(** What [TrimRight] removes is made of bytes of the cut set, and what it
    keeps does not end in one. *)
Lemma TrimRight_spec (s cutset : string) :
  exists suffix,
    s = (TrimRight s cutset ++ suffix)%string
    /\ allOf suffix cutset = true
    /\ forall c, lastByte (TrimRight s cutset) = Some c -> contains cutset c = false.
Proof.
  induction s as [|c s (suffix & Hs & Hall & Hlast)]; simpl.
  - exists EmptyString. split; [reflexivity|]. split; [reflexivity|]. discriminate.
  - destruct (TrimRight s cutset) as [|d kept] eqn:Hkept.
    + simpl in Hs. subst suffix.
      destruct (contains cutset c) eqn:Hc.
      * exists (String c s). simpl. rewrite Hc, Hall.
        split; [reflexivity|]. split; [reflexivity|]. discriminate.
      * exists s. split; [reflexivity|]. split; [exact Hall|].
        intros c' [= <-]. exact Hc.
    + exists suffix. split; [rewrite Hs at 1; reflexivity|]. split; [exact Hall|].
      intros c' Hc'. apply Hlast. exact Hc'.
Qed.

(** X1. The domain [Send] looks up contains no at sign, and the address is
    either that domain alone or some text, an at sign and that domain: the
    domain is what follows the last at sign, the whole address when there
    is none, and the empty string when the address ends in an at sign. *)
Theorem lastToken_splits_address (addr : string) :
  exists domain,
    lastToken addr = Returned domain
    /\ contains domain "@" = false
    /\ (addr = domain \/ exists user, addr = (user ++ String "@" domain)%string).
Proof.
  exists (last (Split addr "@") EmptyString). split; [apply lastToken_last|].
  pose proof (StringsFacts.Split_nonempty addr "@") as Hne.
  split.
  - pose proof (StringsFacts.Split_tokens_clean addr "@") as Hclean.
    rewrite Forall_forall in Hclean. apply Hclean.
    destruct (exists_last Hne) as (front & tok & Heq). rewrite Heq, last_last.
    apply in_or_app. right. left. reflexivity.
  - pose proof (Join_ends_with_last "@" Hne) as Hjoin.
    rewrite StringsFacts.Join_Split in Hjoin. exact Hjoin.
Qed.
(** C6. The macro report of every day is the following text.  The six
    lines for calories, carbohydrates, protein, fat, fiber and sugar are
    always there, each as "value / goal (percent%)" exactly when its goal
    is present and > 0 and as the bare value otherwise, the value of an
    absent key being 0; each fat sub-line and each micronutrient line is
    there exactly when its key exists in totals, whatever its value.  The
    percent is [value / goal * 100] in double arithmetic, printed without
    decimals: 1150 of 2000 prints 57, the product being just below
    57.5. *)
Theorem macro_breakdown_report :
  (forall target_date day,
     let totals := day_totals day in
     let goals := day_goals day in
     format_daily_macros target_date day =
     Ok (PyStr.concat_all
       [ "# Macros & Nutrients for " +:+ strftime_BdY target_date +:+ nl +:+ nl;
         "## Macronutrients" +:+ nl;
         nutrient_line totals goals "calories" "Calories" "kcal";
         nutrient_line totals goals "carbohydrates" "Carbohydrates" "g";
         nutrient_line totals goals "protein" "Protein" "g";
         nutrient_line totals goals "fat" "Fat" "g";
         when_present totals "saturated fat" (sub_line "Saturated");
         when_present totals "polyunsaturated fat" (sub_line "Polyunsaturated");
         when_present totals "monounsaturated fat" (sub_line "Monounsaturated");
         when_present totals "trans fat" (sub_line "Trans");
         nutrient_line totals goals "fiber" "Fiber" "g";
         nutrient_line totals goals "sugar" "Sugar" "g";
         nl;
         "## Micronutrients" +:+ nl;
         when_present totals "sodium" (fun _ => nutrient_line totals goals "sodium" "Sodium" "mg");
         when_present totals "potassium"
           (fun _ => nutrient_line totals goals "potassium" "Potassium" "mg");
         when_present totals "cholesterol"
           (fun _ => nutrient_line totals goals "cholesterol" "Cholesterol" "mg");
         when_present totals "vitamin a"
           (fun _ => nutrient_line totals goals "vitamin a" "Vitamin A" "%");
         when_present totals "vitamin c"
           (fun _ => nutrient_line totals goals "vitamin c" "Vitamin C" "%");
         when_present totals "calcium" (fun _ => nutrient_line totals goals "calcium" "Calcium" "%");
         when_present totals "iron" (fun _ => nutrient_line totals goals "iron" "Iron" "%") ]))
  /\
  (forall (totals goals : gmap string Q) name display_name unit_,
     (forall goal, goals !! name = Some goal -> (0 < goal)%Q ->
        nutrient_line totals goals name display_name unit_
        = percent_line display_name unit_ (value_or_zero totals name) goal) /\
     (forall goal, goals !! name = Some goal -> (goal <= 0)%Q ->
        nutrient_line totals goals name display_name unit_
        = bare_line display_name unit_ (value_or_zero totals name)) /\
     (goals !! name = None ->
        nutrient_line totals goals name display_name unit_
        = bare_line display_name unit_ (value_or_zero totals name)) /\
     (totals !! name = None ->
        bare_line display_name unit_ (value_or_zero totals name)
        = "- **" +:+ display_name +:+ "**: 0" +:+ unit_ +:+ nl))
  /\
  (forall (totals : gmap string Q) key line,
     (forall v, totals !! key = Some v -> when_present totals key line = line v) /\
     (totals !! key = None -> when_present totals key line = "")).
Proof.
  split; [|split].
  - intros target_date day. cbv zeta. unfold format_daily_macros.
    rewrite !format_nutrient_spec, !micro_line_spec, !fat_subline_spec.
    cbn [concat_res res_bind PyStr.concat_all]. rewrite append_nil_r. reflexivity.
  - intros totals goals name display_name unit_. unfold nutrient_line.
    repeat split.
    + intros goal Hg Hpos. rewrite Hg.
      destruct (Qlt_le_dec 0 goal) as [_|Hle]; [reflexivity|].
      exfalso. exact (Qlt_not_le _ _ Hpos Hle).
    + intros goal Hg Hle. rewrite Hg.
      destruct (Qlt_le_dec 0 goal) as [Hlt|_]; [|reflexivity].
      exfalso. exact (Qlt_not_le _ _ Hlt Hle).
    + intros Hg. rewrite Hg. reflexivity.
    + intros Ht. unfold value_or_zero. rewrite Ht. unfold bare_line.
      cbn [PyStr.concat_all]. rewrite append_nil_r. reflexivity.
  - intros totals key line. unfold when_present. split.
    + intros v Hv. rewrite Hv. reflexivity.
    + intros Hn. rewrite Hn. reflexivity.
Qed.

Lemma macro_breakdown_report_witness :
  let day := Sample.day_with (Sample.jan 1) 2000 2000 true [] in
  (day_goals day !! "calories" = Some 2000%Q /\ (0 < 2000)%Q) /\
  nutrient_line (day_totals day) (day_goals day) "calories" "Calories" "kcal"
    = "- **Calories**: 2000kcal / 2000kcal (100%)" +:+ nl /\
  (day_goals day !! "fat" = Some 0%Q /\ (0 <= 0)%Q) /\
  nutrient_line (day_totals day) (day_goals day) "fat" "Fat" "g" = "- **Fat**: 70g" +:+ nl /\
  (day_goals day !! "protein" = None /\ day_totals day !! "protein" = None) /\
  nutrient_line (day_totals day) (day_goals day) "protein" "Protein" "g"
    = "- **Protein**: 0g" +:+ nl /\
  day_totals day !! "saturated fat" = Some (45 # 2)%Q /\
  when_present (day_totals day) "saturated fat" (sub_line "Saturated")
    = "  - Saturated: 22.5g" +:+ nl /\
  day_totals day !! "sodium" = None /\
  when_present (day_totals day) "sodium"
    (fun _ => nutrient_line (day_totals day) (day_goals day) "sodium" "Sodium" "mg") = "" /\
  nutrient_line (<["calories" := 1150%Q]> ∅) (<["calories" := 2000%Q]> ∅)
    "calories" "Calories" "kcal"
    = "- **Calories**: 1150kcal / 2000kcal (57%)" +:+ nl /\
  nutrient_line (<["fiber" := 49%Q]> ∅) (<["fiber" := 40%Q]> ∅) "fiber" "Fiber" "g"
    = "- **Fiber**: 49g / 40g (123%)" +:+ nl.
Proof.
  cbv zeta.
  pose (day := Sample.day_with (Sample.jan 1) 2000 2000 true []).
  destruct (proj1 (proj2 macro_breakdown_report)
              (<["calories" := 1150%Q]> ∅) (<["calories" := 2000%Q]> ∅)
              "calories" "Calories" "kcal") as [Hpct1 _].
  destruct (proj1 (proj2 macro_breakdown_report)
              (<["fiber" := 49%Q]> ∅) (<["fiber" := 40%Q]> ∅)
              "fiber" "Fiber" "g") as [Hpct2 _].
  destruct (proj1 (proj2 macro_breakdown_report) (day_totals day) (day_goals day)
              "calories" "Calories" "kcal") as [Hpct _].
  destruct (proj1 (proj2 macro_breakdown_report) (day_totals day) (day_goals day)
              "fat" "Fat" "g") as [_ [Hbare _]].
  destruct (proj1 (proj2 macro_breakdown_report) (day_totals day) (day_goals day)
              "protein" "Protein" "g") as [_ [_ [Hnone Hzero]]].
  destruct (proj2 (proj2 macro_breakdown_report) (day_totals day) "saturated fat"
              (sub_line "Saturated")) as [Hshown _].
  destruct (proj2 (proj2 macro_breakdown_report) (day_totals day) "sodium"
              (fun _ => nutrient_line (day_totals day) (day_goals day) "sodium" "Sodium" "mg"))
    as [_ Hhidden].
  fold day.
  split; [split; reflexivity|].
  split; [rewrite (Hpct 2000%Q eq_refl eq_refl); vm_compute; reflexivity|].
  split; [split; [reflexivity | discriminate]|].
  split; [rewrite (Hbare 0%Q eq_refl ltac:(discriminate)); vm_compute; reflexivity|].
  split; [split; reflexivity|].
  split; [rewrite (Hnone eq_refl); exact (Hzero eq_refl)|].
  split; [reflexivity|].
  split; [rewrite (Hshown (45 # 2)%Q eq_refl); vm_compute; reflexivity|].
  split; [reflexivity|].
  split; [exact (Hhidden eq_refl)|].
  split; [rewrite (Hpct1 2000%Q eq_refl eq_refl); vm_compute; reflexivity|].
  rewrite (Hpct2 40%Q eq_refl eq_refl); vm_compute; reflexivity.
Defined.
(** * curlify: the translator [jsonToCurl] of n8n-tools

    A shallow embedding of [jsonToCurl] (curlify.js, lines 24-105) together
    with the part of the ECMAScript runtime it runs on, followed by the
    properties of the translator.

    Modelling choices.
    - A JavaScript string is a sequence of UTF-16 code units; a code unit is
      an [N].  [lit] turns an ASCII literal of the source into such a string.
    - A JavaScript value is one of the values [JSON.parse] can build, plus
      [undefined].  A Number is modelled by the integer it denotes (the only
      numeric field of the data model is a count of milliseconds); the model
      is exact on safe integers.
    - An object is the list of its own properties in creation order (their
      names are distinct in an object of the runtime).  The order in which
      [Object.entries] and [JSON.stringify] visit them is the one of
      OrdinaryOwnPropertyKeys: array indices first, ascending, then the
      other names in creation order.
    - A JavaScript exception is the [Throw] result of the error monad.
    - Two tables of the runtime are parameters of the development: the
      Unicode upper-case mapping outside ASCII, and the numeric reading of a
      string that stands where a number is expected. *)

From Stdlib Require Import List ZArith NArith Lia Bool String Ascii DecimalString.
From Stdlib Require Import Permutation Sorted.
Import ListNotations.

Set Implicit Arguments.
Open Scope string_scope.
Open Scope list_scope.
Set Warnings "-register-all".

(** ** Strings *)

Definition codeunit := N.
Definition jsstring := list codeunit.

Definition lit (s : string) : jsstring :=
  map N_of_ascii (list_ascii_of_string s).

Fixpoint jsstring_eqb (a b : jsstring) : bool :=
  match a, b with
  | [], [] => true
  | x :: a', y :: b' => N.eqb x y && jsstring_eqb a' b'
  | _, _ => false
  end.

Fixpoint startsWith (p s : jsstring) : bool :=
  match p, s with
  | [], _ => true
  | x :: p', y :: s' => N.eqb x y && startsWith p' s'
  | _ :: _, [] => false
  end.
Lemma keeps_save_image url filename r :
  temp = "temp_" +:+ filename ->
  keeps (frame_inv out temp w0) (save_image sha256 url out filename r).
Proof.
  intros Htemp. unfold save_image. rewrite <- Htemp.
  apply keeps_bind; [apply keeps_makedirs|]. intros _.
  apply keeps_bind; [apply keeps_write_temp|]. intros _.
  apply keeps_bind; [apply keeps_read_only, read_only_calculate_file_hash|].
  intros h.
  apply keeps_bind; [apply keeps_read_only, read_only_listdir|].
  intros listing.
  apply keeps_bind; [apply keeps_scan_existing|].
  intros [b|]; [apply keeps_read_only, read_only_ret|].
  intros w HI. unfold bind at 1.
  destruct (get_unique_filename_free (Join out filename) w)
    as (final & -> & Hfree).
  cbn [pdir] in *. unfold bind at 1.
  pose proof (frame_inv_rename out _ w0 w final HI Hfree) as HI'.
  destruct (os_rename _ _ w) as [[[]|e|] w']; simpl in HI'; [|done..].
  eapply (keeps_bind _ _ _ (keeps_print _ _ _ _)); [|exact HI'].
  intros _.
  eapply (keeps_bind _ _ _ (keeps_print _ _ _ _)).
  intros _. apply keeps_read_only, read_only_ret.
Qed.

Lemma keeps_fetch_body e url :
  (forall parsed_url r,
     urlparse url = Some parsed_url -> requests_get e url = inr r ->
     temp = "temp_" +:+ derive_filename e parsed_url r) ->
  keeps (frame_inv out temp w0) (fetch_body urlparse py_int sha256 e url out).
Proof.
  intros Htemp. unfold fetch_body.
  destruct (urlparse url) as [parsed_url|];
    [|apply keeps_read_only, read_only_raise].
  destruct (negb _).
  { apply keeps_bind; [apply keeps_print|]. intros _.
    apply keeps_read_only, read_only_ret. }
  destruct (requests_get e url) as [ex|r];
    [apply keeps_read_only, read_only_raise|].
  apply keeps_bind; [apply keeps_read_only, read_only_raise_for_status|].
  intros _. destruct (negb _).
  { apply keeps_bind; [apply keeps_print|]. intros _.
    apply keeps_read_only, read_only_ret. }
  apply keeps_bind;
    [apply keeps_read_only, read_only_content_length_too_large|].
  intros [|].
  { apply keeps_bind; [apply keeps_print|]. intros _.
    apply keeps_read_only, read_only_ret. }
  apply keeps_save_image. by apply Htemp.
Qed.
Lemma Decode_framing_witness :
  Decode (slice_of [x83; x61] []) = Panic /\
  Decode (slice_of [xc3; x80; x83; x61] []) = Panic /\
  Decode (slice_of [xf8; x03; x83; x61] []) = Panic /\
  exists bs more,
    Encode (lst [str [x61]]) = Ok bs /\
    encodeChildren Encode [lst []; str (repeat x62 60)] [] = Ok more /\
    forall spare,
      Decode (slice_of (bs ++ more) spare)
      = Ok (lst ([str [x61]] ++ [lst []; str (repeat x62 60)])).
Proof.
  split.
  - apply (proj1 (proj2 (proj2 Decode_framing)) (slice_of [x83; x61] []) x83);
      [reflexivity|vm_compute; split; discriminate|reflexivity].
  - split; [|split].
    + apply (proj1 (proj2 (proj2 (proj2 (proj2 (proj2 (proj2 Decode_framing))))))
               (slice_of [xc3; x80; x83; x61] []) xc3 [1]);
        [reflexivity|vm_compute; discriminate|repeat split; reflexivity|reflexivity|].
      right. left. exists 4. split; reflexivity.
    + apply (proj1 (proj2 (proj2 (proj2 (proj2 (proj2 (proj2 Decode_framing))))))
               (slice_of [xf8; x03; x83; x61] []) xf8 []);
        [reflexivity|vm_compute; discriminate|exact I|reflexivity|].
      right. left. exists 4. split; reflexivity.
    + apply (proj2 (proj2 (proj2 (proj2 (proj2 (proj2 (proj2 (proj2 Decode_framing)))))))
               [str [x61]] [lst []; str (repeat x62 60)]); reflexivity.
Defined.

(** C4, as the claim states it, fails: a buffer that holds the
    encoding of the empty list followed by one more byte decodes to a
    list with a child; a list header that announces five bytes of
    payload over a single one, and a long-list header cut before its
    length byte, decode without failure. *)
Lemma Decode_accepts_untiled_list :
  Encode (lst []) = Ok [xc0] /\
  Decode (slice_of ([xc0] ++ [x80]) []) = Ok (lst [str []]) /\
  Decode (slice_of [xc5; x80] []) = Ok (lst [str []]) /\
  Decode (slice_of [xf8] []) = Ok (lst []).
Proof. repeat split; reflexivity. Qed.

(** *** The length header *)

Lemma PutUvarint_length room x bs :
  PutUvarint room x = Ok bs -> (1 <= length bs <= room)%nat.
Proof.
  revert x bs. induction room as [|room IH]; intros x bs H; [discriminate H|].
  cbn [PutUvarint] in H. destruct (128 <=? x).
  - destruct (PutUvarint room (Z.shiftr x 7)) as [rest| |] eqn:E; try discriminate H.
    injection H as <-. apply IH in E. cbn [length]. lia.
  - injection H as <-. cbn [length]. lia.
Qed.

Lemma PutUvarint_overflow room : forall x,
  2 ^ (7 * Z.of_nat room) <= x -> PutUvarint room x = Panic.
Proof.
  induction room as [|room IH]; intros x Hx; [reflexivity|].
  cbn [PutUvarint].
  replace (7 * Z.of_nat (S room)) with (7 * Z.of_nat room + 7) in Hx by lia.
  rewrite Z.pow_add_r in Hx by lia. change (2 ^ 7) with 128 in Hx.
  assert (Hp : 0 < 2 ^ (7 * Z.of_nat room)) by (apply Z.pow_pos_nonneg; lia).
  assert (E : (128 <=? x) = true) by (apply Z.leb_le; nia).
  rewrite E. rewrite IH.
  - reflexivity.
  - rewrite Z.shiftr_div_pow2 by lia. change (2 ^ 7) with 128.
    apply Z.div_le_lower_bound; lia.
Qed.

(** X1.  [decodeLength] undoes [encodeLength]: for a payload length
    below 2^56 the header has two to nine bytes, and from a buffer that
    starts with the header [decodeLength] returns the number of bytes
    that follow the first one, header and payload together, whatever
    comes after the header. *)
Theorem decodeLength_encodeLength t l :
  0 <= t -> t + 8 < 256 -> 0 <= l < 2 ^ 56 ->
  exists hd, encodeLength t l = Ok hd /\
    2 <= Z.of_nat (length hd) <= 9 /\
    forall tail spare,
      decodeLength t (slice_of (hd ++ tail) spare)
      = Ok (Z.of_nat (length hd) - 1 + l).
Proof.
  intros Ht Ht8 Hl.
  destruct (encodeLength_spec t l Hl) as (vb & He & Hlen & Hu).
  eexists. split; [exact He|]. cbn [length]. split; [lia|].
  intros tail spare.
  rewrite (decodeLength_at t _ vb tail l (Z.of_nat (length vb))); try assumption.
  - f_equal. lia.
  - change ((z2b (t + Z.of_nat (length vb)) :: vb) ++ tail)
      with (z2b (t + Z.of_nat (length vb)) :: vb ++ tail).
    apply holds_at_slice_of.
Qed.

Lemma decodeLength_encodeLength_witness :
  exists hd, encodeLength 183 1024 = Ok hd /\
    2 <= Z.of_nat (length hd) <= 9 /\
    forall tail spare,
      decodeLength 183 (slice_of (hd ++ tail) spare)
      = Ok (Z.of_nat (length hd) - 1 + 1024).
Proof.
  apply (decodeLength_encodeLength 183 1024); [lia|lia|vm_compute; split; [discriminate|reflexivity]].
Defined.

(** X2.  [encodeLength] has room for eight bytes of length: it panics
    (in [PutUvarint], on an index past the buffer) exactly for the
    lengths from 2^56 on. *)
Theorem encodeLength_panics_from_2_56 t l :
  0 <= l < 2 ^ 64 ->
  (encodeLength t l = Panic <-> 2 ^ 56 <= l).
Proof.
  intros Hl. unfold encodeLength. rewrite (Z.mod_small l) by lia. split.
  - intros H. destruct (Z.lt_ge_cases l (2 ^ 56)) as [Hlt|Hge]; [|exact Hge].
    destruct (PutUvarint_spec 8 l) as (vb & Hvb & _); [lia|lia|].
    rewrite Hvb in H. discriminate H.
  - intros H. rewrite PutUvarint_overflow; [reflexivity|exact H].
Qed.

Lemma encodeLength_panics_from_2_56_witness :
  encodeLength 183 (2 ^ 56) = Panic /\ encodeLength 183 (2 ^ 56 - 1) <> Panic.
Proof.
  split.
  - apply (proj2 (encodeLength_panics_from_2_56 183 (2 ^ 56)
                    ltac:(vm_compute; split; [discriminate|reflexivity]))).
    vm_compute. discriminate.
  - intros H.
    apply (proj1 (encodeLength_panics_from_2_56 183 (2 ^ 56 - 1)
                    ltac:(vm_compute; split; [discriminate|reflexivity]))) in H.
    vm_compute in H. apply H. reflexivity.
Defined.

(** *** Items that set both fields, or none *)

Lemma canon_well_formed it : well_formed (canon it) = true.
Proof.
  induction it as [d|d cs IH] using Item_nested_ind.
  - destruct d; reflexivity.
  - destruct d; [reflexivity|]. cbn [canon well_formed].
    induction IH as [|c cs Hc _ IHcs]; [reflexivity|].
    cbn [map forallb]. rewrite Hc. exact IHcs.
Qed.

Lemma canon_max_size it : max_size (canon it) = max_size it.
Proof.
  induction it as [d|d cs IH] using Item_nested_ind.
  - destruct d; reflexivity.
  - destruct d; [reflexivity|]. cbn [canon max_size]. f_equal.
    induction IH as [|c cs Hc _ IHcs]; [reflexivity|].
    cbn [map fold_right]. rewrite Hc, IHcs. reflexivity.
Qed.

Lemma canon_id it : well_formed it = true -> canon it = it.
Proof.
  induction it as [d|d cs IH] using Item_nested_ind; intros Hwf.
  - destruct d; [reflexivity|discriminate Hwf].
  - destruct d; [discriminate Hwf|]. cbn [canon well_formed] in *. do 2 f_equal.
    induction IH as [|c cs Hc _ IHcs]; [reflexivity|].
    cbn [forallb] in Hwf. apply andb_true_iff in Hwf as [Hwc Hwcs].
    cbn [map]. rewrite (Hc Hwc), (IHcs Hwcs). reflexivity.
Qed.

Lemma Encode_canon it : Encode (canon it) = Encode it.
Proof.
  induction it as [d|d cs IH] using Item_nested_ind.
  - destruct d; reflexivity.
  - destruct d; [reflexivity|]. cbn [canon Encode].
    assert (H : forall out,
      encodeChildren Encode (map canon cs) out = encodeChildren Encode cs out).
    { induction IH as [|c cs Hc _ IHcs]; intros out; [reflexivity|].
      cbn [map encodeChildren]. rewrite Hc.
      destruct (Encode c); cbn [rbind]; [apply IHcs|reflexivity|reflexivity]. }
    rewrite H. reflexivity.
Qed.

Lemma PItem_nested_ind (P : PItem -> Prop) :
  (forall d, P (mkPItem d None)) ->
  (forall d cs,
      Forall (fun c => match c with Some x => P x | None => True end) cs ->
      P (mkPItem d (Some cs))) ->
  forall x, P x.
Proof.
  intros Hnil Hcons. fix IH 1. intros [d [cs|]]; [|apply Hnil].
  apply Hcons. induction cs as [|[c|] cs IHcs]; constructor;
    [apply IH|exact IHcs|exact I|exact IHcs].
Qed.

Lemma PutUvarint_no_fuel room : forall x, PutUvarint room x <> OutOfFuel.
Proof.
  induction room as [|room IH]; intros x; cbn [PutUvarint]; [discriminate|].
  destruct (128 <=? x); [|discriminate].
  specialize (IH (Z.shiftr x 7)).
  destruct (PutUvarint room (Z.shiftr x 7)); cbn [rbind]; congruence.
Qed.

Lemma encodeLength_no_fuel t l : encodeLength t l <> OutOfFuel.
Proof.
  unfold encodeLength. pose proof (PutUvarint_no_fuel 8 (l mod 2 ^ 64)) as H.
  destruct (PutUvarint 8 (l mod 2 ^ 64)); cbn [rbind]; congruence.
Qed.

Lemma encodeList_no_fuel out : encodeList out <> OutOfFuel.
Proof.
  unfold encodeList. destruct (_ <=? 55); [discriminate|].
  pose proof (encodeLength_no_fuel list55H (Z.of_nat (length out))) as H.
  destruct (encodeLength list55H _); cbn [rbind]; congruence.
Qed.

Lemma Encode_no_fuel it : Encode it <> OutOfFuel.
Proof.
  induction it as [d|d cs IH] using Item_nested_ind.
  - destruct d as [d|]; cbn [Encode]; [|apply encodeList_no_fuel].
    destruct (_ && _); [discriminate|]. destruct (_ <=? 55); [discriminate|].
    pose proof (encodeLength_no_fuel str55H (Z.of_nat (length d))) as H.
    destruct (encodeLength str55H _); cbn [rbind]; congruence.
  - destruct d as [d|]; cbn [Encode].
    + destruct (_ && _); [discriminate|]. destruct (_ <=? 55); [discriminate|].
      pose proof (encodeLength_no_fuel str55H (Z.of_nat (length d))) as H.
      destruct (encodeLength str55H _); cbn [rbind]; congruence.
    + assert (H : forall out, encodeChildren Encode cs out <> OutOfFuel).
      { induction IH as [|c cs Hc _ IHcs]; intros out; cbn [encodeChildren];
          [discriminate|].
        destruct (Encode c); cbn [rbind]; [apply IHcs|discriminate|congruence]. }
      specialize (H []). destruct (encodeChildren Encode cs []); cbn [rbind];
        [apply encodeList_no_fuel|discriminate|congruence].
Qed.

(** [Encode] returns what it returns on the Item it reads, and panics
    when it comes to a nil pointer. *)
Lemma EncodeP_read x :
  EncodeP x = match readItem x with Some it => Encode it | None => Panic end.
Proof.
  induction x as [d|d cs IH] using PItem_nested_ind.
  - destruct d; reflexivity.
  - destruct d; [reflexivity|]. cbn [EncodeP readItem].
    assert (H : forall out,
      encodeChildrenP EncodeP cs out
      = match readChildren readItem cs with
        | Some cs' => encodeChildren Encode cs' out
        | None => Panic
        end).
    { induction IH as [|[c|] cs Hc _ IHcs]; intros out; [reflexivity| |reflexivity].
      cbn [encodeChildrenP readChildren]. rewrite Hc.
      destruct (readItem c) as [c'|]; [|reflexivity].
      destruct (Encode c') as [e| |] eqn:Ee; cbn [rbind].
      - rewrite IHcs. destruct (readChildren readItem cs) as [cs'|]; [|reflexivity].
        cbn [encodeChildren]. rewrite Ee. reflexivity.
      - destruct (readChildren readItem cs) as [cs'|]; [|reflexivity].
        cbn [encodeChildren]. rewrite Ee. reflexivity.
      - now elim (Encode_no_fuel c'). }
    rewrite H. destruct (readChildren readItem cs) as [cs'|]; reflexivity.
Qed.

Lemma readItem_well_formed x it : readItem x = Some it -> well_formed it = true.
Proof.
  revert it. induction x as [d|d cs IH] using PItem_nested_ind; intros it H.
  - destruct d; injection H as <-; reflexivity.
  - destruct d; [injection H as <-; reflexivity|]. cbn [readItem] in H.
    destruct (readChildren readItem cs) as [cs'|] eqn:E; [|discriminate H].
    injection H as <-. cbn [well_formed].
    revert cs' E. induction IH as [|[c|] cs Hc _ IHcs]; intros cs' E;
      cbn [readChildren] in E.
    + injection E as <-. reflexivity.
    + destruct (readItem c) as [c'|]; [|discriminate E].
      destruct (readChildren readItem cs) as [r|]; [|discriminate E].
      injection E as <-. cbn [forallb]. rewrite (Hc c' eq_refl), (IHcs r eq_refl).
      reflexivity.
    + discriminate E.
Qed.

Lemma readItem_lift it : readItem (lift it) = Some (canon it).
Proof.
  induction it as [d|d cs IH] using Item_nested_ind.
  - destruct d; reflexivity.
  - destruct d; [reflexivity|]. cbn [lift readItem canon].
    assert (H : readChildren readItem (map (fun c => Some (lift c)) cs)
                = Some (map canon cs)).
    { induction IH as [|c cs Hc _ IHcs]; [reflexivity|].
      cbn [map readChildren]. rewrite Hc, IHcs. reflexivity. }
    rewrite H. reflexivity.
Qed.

□ □ □ □ □ □ □

Problem to work on>
Return all lines of the material that have "text" in them.

Problem solution>
    either that domain alone or some text, an at sign and that domain: the
(** C6. The macro report of every day is the following text.  The six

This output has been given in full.